ZH2O. C’est le label que l’Office du tourisme de Zurich a choisi pour la bouteille de 4 décilitres d’eau du robinet de la ville qui sera bientôt vendue aux touristes en guise de souvenir. « Une opération parfaitement légale », précise Le Matin du 20 mai 2005, « à condition de ne pas la faire passer pour de l’eau minérale ».
Le même Office du tourisme propose aussi aux restaurateurs de vendre l’eau du robinet deux francs le verre. Au journaliste du quotidien romand, on explique que « ce n’est pas une question d’argent » mais qu’il s’agit de faire connaître l’eau du réseau zurichois : « après tout, les analyses le prouvent : elle est souvent bien meilleure que celle sortie des bouteilles. »
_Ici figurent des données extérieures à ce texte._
(** ** The two minute columns *)

Lemma day_of_minute t :
  0 <= t -> Z.quot t CH.scale6 / 86400 = t / 60000000 / 1440.
Proof.
  intros Ht. rewrite Z.quot_div_nonneg by (unfold CH.scale6; lia).
  unfold CH.scale6. rewrite !Z.div_div by lia. reflexivity.
Qed.

(** X2: for a stored row whose event time a [DateTime] holds, the ALIAS
    column [time_minute] equals the MATERIALIZED column [time_bucket], so the
    two time columns of [projection_aggregate_counts] are one; among such
    rows, a later [timestamp] never has an earlier [time_bucket], and rows
    of one [time_bucket] lie in one partition. *)
Theorem time_minute_is_time_bucket json_other null_as_default st (r : logs22.row) :
  reachable json_other null_as_default st ->
  In r (logs22_rows st) ->
  CH.DateTime_range (logs22.timestamp r) ->
  logs22.time_minute r = logs22.time_bucket r /\
  logs22.aggregate_key r
  = (logs22.team_id r, logs22.time_bucket r, logs22.time_bucket r, logs22.service_name r,
     logs22.severity_text r, logs22.resource_attributes r, logs22.resource_id r) /\
  (forall r' : logs22.row,
     In r' (logs22_rows st) -> CH.DateTime_range (logs22.timestamp r') ->
     (logs22.timestamp r <= logs22.timestamp r' ->
      logs22.time_bucket r <= logs22.time_bucket r') /\
     (logs22.time_bucket r = logs22.time_bucket r' ->
      logs22.partition_key r = logs22.partition_key r')).
Proof.
  intros Hst Hr Ht.
  pose proof (reachable_materialized Hst) as Hall.
  rewrite Forall_forall in Hall.
  assert (Hb : forall x : logs22.row, In x (logs22_rows st) ->
                 CH.DateTime_range (logs22.timestamp x) ->
                 logs22.time_bucket x = 60 * (logs22.timestamp x / 60000000)
                 /\ logs22.time_bucket x = logs22.time_minute x
                 /\ logs22.time_bucket x = CH.toStartOfMinute (logs22.timestamp x)).
  { intros x Hx Hxt. destruct (Hall x Hx) as (now & w & ->).
    unfold logs22.time_minute.
    cbn [logs22.materialize logs22.time_bucket logs22.written logs22.timestamp] in *.
    pose proof (minute_floor_in_range Hxt) as E. split; [exact E|].
    split; [reflexivity|]. rewrite E. unfold CH.toStartOfMinute, CH.toStartOfInterval_minute, CH.scale6. cbv zeta.
    destruct Hxt as [H0 _].
    rewrite Z.quot_div_nonneg by lia.
    rewrite Z.div_div by lia. change (1000000 * (60 * 1)) with 60000000. lia. }
  destruct (Hb r Hr Ht) as (E1 & Em & E2).
  split; [symmetry; exact Em|].
  split; [unfold logs22.aggregate_key; rewrite <- E2; reflexivity|].
  intros r' Hr' Ht'. destruct (Hb r' Hr' Ht') as [E1' _]. split.
  - intros Hle. rewrite E1, E1'.
    assert (logs22.timestamp r / 60000000 <= logs22.timestamp r' / 60000000)
      by (apply Z.div_le_mono; lia).
    lia.
  - intros Heq. unfold logs22.partition_key, CH.toDate.
    rewrite !day_of_minute by (destruct Ht, Ht'; assumption).
    rewrite E1, E1' in Heq.
    assert (logs22.timestamp r / 60000000 = logs22.timestamp r' / 60000000) by lia.
    congruence.
Qed.

Lemma time_minute_is_time_bucket_witness :
  logs22.time_minute (logs22.materialize 5 (sample_log 1 "T1" "api" [] []))
  = logs22.time_bucket (logs22.materialize 5 (sample_log 1 "T1" "api" [] [])).
Proof.
  refine (proj1 (@time_minute_is_time_bucket sample_json_other true
                   (insert_logs22 sample_json_other 5 [sample_log 1 "T1" "api" [] []] empty)
                   (logs22.materialize 5 (sample_log 1 "T1" "api" [] [])) _ _ _)).
  - apply reachable_step with (st := empty); [apply reachable_empty | apply step_insert].
  - simpl. left. reflexivity.
  - unfold CH.DateTime_range, CH.scale6. simpl. lia.
Defined.

(** ** Roll-up rows and the records they count *)

Lemma ten_minute_day t :
  (CH.toStartOfInterval_minute 10 t / 86400) mod 2 ^ 16 = CH.toDate t.
Proof.
  unfold CH.toStartOfInterval_minute, CH.toDate. cbv zeta.
  set (s := Z.quot t CH.scale6). change (60 * 10) with 600.
  f_equal. change 86400 with (600 * 144).
  rewrite <- !Z.div_div by lia. rewrite Z.div_mul by lia. reflexivity.
Qed.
Et si le client doit ouvrir son porte-monnaie, c’est, dit-on, pour « payer le service ». Il paraît même que l’on songe aussi à prélever une partie de la somme encaissée pour la reverser à des projets de développement dans le tiers monde. La charité prend de la bouteille...
Le respect du métier
Quatre jours plus tard, le journal 24 Heures, qui a mené enquête dans les bistrots lausannois, révèle que certains restaurateurs, pour faire face à la forte augmentation de la demande, « ont choisi de faire payer la carafe d’eau du robinet », entre 1 et 2,50 francs.
Précision importante : le prix à la carafe n’est semble-t-il imposé que lorsque le client ne commande aucune autre boisson. « Mes charges augmentent », raconte l’un des bistrotiers cité par le journal, « il est difficile de les répercuter. Je paie une personne pour servir et laver le récipient ainsi que les verres. Et certains viennent juste pour consulter les journaux. »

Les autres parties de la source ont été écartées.